Brief> Should a line in the entries below contain "Drawn", return that line.

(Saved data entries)
Lemma X9_health_and_metrics_witness :
  serve healthzHandler (sample_cfg 12 "prod")
        {| http.Method := "GET"; http.Body := Some "" |}
  = (sample_cfg 12 "prod",
     {| header := {["Content-Type" := "text/plain; charset=utf-8"]};
        status := Some 200; body := [Bytes "OK"] |})
  /\ serve metricsHandler (sample_cfg 12 "prod")
           {| http.Method := "GET"; http.Body := Some "" |}
     = (sample_cfg 12 "prod",
        {| header := {["Content-Type" := "text/html; charset=utf-8"]};
           status := Some 200; body := [MetricsPage 12] |}).
Proof.
  exact (X9_health_and_metrics (sample_cfg 12 "prod")
           {| http.Method := "GET"; http.Body := Some "" |} eq_refl).
Defined.

(** ** Static-file requests one after the other *)

Lemma middleware_once (next : http.Request -> handler unit) cfg r :
  leavesConfig next ->
  fst (serve (middlewareMetricsInc next) cfg r)
  = {| fileserverHits := Int32.Add (fileserverHits cfg) 1;
       db := db cfg; platform := platform cfg |}.
Proof.
  intros Hnext. unfold serve, middlewareMetricsInc.
  cbv [mbind handler_bind fileserverHits_Add newResponseWriter]. cbn.
  by rewrite Hnext.
Qed.

Lemma sample_fileServer_leavesConfig : leavesConfig sample_fileServer.
Proof. by intros r [cfg w]. Qed.

Lemma serveAll_hits (next : http.Request -> handler unit) rs :
  leavesConfig next ->
  forall c v k,
    fileserverHits c = Int32.wrap (v + k) ->
    serveAll (middlewareMetricsInc next) rs c
    = {| fileserverHits := Int32.wrap (v + k + Z.of_nat (length rs));
         db := db c; platform := platform c |}.
Proof.
  intros Hnext. induction rs as [|r rs IH]; intros c v k Hk.
  - cbn. rewrite Z.add_0_r, <- Hk. by destruct c.
  - cbn [serveAll length]. rewrite (middleware_once next c r Hnext).
    rewrite (IH _ v (k + 1)).
    + cbn. f_equal. f_equal. lia.
    + cbn. unfold Int32.Add. rewrite Hk, Int32_wrap_add. f_equal. lia.
Qed.

(** X10: static-file requests served one after the other count one hit
    each, whatever the method of the request and whatever the file server
    answers: after the requests [rs] the counter is its value before plus
    their number, reduced to the range of [int32], and the tables and the
    platform are as before. *)
Theorem X10_hits_counted
    (next : http.Request -> handler unit) (rs : list http.Request)
    (cfg : apiConfig) :
  leavesConfig next ->
  Int32.MinInt32 <= fileserverHits cfg <= Int32.MaxInt32 ->
  serveAll (middlewareMetricsInc next) rs cfg
  = {| fileserverHits := Int32.wrap (fileserverHits cfg + Z.of_nat (length rs));
       db := db cfg; platform := platform cfg |}.
Proof.
  intros Hnext Hc.
  rewrite (serveAll_hits next rs Hnext cfg (fileserverHits cfg) 0).
  - by rewrite Z.add_0_r.
  - rewrite Z.add_0_r. by rewrite Int32_wrap_id.
Qed.

Lemma X10_hits_counted_witness :
  serveAll (middlewareMetricsInc sample_fileServer)
    [ {| http.Method := "GET"; http.Body := Some "" |};
      {| http.Method := "POST"; http.Body := None |} ]
    (sample_cfg 40 "prod")
  = {| fileserverHits := Int32.wrap (40 + 2);
       db := db (sample_cfg 40 "prod"); platform := "prod" |}.
Proof.
  apply (X10_hits_counted sample_fileServer
           [ {| http.Method := "GET"; http.Body := Some "" |};
             {| http.Method := "POST"; http.Body := None |} ]
           (sample_cfg 40 "prod") sample_fileServer_leavesConfig).
  vm_compute. split; discriminate.
Defined.

Lemma reset_in_dev_cfg env cfg r :
  http.Method r = http.MethodPost -> platform cfg = "dev" ->
  db_fails env = false ->
  fst (serve (resetHandler env) cfg r)
  = {| fileserverHits := 0;
       db := {| database.users := [];
                database.chirps := database.chirps (db cfg) |};
       platform := platform cfg |}.
Proof.
  intros Hm Hp Hdb. unfold serve, resetHandler.
  rewrite (method_is_POST _ Hm). run_handler.
  destruct (String.eqb_spec (platform cfg) "dev"); [|done].
  by rewrite Hdb.
Qed.

(** X11: in dev mode, after a reset that succeeds and then static-file
    requests served one after the other, the metrics page shows the number
    of those requests, as long as it is within the range of [int32]. *)
Theorem X11_metrics_after_reset
    (next : http.Request -> handler unit) (env : Env) (cfg : apiConfig)
    (reset get : http.Request) (rs : list http.Request) :
  leavesConfig next ->
  platform cfg = "dev" ->
  db_fails env = false ->
  http.Method reset = http.MethodPost ->
  http.Method get = http.MethodGet ->
  Z.of_nat (length rs) <= Int32.MaxInt32 ->
  let cfg1 := fst (serve (resetHandler env) cfg reset) in
  let cfg2 := serveAll (middlewareMetricsInc next) rs cfg1 in
  body (snd (serve metricsHandler cfg2 get))
  = [MetricsPage (Z.of_nat (length rs))].
Proof.
  intros Hnext Hp Hdb Hreset Hget Hlen cfg1 cfg2.
  unfold cfg2, cfg1. rewrite (reset_in_dev_cfg env cfg reset Hreset Hp Hdb).
  rewrite (serveAll_hits next rs Hnext _ 0 0) by done.
  unfold serve, metricsHandler. rewrite (method_is_GET _ Hget). run_handler.
  rewrite Int32_wrap_id; [done|].
  unfold Int32.MinInt32, Int32.MaxInt32 in *. lia.
Qed.

Lemma X11_metrics_after_reset_witness :
  let get := {| http.Method := "GET"; http.Body := Some "" |} in
  let post := {| http.Method := "POST"; http.Body := Some "" |} in
  let cfg1 := fst (serve (resetHandler (sample_env false))
                     (sample_cfg 77 "dev") post) in
  let cfg2 := serveAll (middlewareMetricsInc sample_fileServer)
                [get; get; get] cfg1 in
  body (snd (serve metricsHandler cfg2 get)) = [MetricsPage 3].
Proof.
  refine (X11_metrics_after_reset sample_fileServer (sample_env false)
            (sample_cfg 77 "dev")
            {| http.Method := "POST"; http.Body := Some "" |}
            {| http.Method := "GET"; http.Body := Some "" |}
            [ {| http.Method := "GET"; http.Body := Some "" |};
              {| http.Method := "GET"; http.Body := Some "" |};
              {| http.Method := "GET"; http.Body := Some "" |} ]
            sample_fileServer_leavesConfig eq_refl eq_refl eq_refl eq_refl _).
  vm_compute. discriminate.
Defined.

(** X12: in dev mode, a reset that succeeds followed by the creation of a
    user that succeeds leaves exactly that user in the table. *)
Theorem X12_user_after_reset
    (Unmarshal_userRequest : string -> option userRequest)
    (env1 env2 : Env) (cfg : apiConfig) (reset r : http.Request)
    (raw : string) (req : userRequest) :
  platform cfg = "dev" ->
  http.Method reset = http.MethodPost ->
  db_fails env1 = false ->
  http.Method r = http.MethodPost ->
  http.Body r = Some raw ->
  Unmarshal_userRequest raw = Some req ->
  db_fails env2 = false ->
  let cfg1 := fst (serve (resetHandler env1) cfg reset) in
  let cfg2 := fst (serve (createUserHandler Unmarshal_userRequest env2) cfg1 r) in
  database.users (db cfg2)
  = [{| database.User_ID := uuid_New env2;
        database.User_CreatedAt := time_Now env2;
        database.User_UpdatedAt := time_Now env2;
        database.User_Email := userRequest_Email req |}]
  /\ fileserverHits cfg2 = 0.
Proof.
  intros Hp Hreset Hdb1 Hm Hb Hreq Hdb2 cfg1 cfg2.
  unfold cfg2, cfg1. rewrite (reset_in_dev_cfg env1 cfg reset Hreset Hp Hdb1).
  unfold serve, createUserHandler.
  rewrite (method_is_POST _ Hm), Hb, Hreq. run_handler. by rewrite Hdb2.
Qed.

Lemma X12_user_after_reset_witness :
  let post := {| http.Method := "POST"; http.Body := Some "lane@example.com" |} in
  let cfg1 := fst (serve (resetHandler (sample_env false))
                     (sample_cfg 9 "dev") post) in
  let cfg2 := fst (serve (createUserHandler sample_Unmarshal_userRequest
                            (sample_env false)) cfg1 post) in
  database.users (db cfg2)
  = [{| database.User_ID := "0b7a9d0e-8f0a-4c51-9d3c-5d2a4c8f1e11";
        database.User_CreatedAt := 1700000000;
        database.User_UpdatedAt := 1700000000;
        database.User_Email := "lane@example.com" |}]
  /\ fileserverHits cfg2 = 0.
Proof.
  exact (X12_user_after_reset sample_Unmarshal_userRequest
           (sample_env false) (sample_env false) (sample_cfg 9 "dev")
           {| http.Method := "POST"; http.Body := Some "lane@example.com" |}
           {| http.Method := "POST"; http.Body := Some "lane@example.com" |}
           "lane@example.com" {| userRequest_Email := "lane@example.com" |}
           eq_refl eq_refl eq_refl eq_refl eq_refl eq_refl eq_refl).
Defined.

(** ** The counter while requests are being served *)

Lemma counted_le_length ps :
  (Concurrent.counted ps <= length ps)%nat.
Proof. unfold Concurrent.counted. apply length_filter. Qed.
(** What the loop body of [draw] does to the store and to the slots: only
    the pool object it works on can change, and it stays a pool of the same
    kind. *)
Lemma drawPoolBody_store (tid : ThreadId) (a : nat) (pool : Pool) (s : World) :
  heap s !! a = Some pool ->
  m_pools (drawPoolBody tid a pool s) = m_pools s
  /\ m_currentPool (drawPoolBody tid a pool s) = m_currentPool s
  /\ T_CURRENT_POOL (drawPoolBody tid a pool s) = T_CURRENT_POOL s
  /\ m_multiThread (drawPoolBody tid a pool s) = m_multiThread s
  /\ length (heap (drawPoolBody tid a pool s)) = length (heap s)
  /\ (forall b, a <> b -> heap (drawPoolBody tid a pool s) !! b = heap s !! b)
  /\ exists p1, heap (drawPoolBody tid a pool s) !! a = Some p1
               /\ isFramed p1 = isFramed pool.
Proof.
  intros Hh.
  assert (La : (a < length (heap s))%nat) by (eapply lookup_lt_Some; eassumption).
  unfold drawPoolBody. destruct (m_framed pool) as [pf|] eqn:Hf.
  - cbv zeta. destruct (fb_isDrawable (m_framebuffer pf)).
    + destruct (hasModification pf).
      * destruct (drawObjects tid (m_objects pool) _) as [objs s2] eqn:Ed.
        match type of Ed with drawObjects _ _ ?w = _ =>
          pose proof (drawObjects_store tid (m_objects pool) w) as P end.
        rewrite Ed in P. simpl in P. destruct P as (P1 & P2 & P3 & P4 & P5).
        destruct (m_beforeDraw pf), (m_afterDraw pf); simpl;
          rewrite ?P1, ?P2, ?P3, ?P4, ?P5, ?length_insert;
          (repeat split; try reflexivity);
          try (intros b N; rewrite !list_lookup_insert_ne by exact N; reflexivity);
          (eexists; split;
           [apply list_lookup_insert_eq; rewrite length_insert; exact La
           | unfold isFramed; simpl; rewrite Hf; reflexivity]).
      * destruct (m_beforeDraw pf), (m_afterDraw pf); simpl;
          (repeat split; try reflexivity); exists pool; split; auto.
    + repeat split; try reflexivity. exists pool. split; auto.
  - destruct (drawObjects tid (m_objects pool) s) as [objs s2] eqn:Ed.
    pose proof (drawObjects_store tid (m_objects pool) s) as P.
    rewrite Ed in P. simpl in P. destruct P as (P1 & P2 & P3 & P4 & P5).
    set (w := store a (setObjects objs pool) s2).
    assert (Hw : heap w !! a = Some (setObjects objs pool)).
    { unfold w. simpl. apply list_lookup_insert_eq. rewrite P1. exact La. }
    unfold clearObjects. rewrite Hw. simpl.
    rewrite ?P1, ?P2, ?P3, ?P4, ?P5, ?length_insert.
    repeat split; try reflexivity.
    + intros b N. rewrite !list_lookup_insert_ne by exact N. reflexivity.
    + eexists. split.
      * apply list_lookup_insert_eq. rewrite length_insert. exact La.
      * unfold isFramed. simpl. rewrite Hf. reflexivity.
Qed.

Lemma drawPool_frame (tid : ThreadId) (a : nat) (pool : Pool) (s : World) :
  heap s !! a = Some pool ->
  exists s',
    drawPool tid (Some a) s = Some s'
    /\ m_pools s' = m_pools s
    /\ m_multiThread s' = m_multiThread s
    /\ length (heap s') = length (heap s)
    /\ (forall b, a <> b -> heap s' !! b = heap s !! b)
    /\ exists p1, heap s' !! a = Some p1 /\ m_objects p1 = []
                 /\ isFramed p1 = isFramed pool.
Proof.
  intros Hh. eexists. split; [apply drawPool_shape, Hh|].
  destruct (drawPoolBody_store tid a pool s Hh) as (B1 & _ & _ & B4 & B5 & B6 & p1 & Hp & Hfr).
  destruct (clearObjects_fields a (drawPoolBody tid a pool s)) as (_ & _ & C3).
  split; [rewrite C3; exact B1|].
  split; [unfold clearObjects; rewrite Hp; exact B4|].
  split; [rewrite clearObjects_length; exact B5|].
  split; [intros b N; rewrite clearObjects_other by exact N; apply B6, N|].
  destruct (clearObjects_lookup a p1 _ Hp) as [E _].
  eexists. split; [exact E|]. split; [reflexivity|exact Hfr].
Qed.
(** The gradient appended, if any, and the stroke returned. *)
Definition _setupGradient (darkMode : bool) (config : Config.t)
    (yScale : Q -> Q) (gradientId : string) (entityConfig : option Entity.t)
  : option (option linearGradient * string) :=
  match overrides entityConfig with
  | Some e =>
      match Entity.color_thresholds e with
      | Some ((_ :: _) as entityThresholds) =>
          gradient (_createGradient yScale gradientId entityThresholds)
      | _ =>
          plain (match Entity.line_color e with
                 | Some c => c
                 | None => match Config.line_color config with
                           | Some c => c
                           | None => defaultColor darkMode
                           end
                 end)
      end
  | None =>
      match Config.color_thresholds config with
      | Some ((_ :: _) as globalThresholds) =>
          gradient (_createGradient yScale gradientId globalThresholds)
      | _ =>
          plain (match Config.line_color config with
                 | Some c => c
                 | None => defaultColor darkMode
                 end)
      end
  end.

(** Configurations to try the colours on. *)
Definition traffic_lights : list ColorThreshold :=
  [ {| value := 30; color := "red" |};
    {| value := 0; color := "blue" |};
    {| value := 20; color := "green" |} ].

Definition card_look (thresholds : option (list ColorThreshold))
    (lineColor : option string) : Config.t :=
  {| Config.color_thresholds := thresholds;
     Config.line_color := lineColor;
     Config.graph_min := None;
     Config.graph_max := None |}.

Definition entity_look (overwrite : bool) (thresholds : option (list ColorThreshold))
    (lineColor : option string) : Entity.t :=
  {| Entity.overwrite_graph_appearance := overwrite;
     Entity.color_thresholds := thresholds;
     Entity.line_color := lineColor;
     Entity.graph_min := None;
     Entity.graph_max := None |}.
End Appearance.

(** ** [_renderD3Graph], up to its scales

    What d3 draws is left out: the method is followed until it has the
    domain of the vertical axis.  Numbers are exact rationals; the doubles
    round the padding of the domain, and nothing is stated about it below:
    the retries do not depend on it.  The map
    [_renderRetryMap] is read through [get(container) || 0], which does not
    tell a missing container from one at 0, so it is a function from
    containers to counts, and [delete] sets 0. *)

Module Graph.
Definition Y_AXIS_PADDING_FACTOR : Q := 1 # 10.
Definition MAX_RETRIES : nat := 10.

(** The container as the method finds it:
    [!container.isConnected || container.clientWidth === 0 || container.clientHeight === 0]
    is [negb ready]. *)
Definition RetryMap : Type := nat -> nat.

Definition set (m : RetryMap) (container count : nat) : RetryMap :=
  fun c => if (c =? container)%nat then count else m c.

(** [graphMin] and [graphMax]: the entity's, if it overrides and has one,
    else the card's. *)
Definition graphMin (config : Appearance.Config.t)
    (entityConfig : option Appearance.Entity.t) : option Q :=
  match Appearance.overrides entityConfig with
  | Some e =>
      match Appearance.Entity.graph_min e with
      | Some m => Some m
      | None => Appearance.Config.graph_min config
      end
  | None => Appearance.Config.graph_min config
  end.

Definition graphMax (config : Appearance.Config.t)
    (entityConfig : option Appearance.Entity.t) : option Q :=
  match Appearance.overrides entityConfig with
  | Some e =>
      match Appearance.Entity.graph_max e with
      | Some m => Some m
      | None => Appearance.Config.graph_max config
      end
  | None => Appearance.Config.graph_max config
  end.

(** The domain of the vertical axis for [processedHistory]. *)
Definition yDomain (config : Appearance.Config.t)
    (entityConfig : option Appearance.Entity.t)
    (processedHistory : list (point Q)) : Q * Q :=
  let yDomain0 := lowest processedHistory in
  let yDomain1 := highest processedHistory in
  let yDomain0 :=
    match graphMin config entityConfig with Some m => m | None => yDomain0 end in
  let yDomain1 :=
    match graphMax config entityConfig with Some m => m | None => yDomain1 end in
  let '(yDomain0, yDomain1) :=
    if Qeq_bool yDomain0 yDomain1 then ((yDomain0 - 1)%Q, (yDomain1 + 1)%Q)
    else (yDomain0, yDomain1) in
  let yPadding := ((yDomain1 - yDomain0) * Y_AXIS_PADDING_FACTOR)%Q in
  (match graphMin config entityConfig with
   | Some _ => yDomain0
   | None => (yDomain0 - yPadding)%Q
   end,
   match graphMax config entityConfig with
   | Some _ => yDomain1
   | None => (yDomain1 + yPadding)%Q
   end).

(** How a call of the method ends. *)
Inductive rendering : Type :=
| Postponed (frameRequested : bool)
| Emptied
| Drawn (processedHistory : list (point Q)) (domain : Q * Q).

(** [_renderD3Graph]: [ready] is the state of the container, [end_] the
    clock.  A history that is not empty gets the point at [end_], so
    [processedHistory] has two points or more. *)
Definition _renderD3Graph (config : Appearance.Config.t)
    (retries : RetryMap) (ready : bool) (end_ : Date (R := Q))
    (container : nat) (history : option (list (point Q)))
    (entityConfig : option Appearance.Entity.t) : RetryMap * rendering :=
  let retryCount := retries container in
  if negb ready then
    if (retryCount <? MAX_RETRIES)%nat then
      (set retries container (retryCount + 1), Postponed true)
    else (retries, Postponed false)
  else
    let retries := set retries container 0 in
    match history with
    | None => (retries, Emptied)
    | Some [] => (retries, Emptied)
    | Some ((_ :: _) as history) =>
        let processedHistory := statesWithEndpoints end_ history in
        if (List.length processedHistory <? 2)%nat then (retries, Emptied)
        else (retries, Drawn processedHistory (yDomain config entityConfig processedHistory))
    end.

(** The method called [n] times on a container that is not ready: the
    counts it leaves and the frames it has requested. *)
Fixpoint attempts (config : Appearance.Config.t) (n : nat) (retries : RetryMap)
    (end_ : Date (R := Q)) (container : nat) (history : option (list (point Q)))
    (entityConfig : option Appearance.Entity.t) : RetryMap * nat :=
  match n with
  | O => (retries, O)
  | S n' =>
      let '(retries', r) :=
        _renderD3Graph config retries false end_ container history entityConfig in
      let '(retries'', frames) :=
        attempts config n' retries' end_ container history entityConfig in
      (retries'', match r with Postponed true => S frames | _ => frames end)
  end.
End Graph.

(** ** The history: [_fetchHistory], [_fetchAndStoreAllHistory] and
    [_renderAllGraphs]

    A [Map] with string keys is the list of its entries in the order of
    their insertion.  [set] on a key that is there replaces the value where
    it stands. *)

Module History.
Section Default.
Context {R : Type} {num : Number R}.

(** [x || d] for a number that may be missing: zero and NaN count as
    false. *)
Definition or_default (x : option R) (d : Z) : R :=
  match x with
  | Some x => if ltb x zero || ltb zero x then x else of_Z d
  | None => of_Z d
  end.
End Default.

Import String.
Local Open Scope string_scope.
Local Abbreviation string := String.string.

Definition DEFAULT_HOURS_TO_SHOW : Z := 24.
Definition DEFAULT_POINTS_PER_HOUR : Z := 1.

Section Map.
Variable V : Type.

Definition Map : Type := list (string * V).

Fixpoint get (m : Map) (key : string) : option V :=
  match m with
  | [] => None
  | (k, v) :: rest => if k =? key then Some v else get rest key
  end.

Solution below>
| Drawn (processedHistory : list (point Q)) (domain : Q * Q).
        else (retries, Drawn processedHistory (yDomain config entityConfig processedHistory))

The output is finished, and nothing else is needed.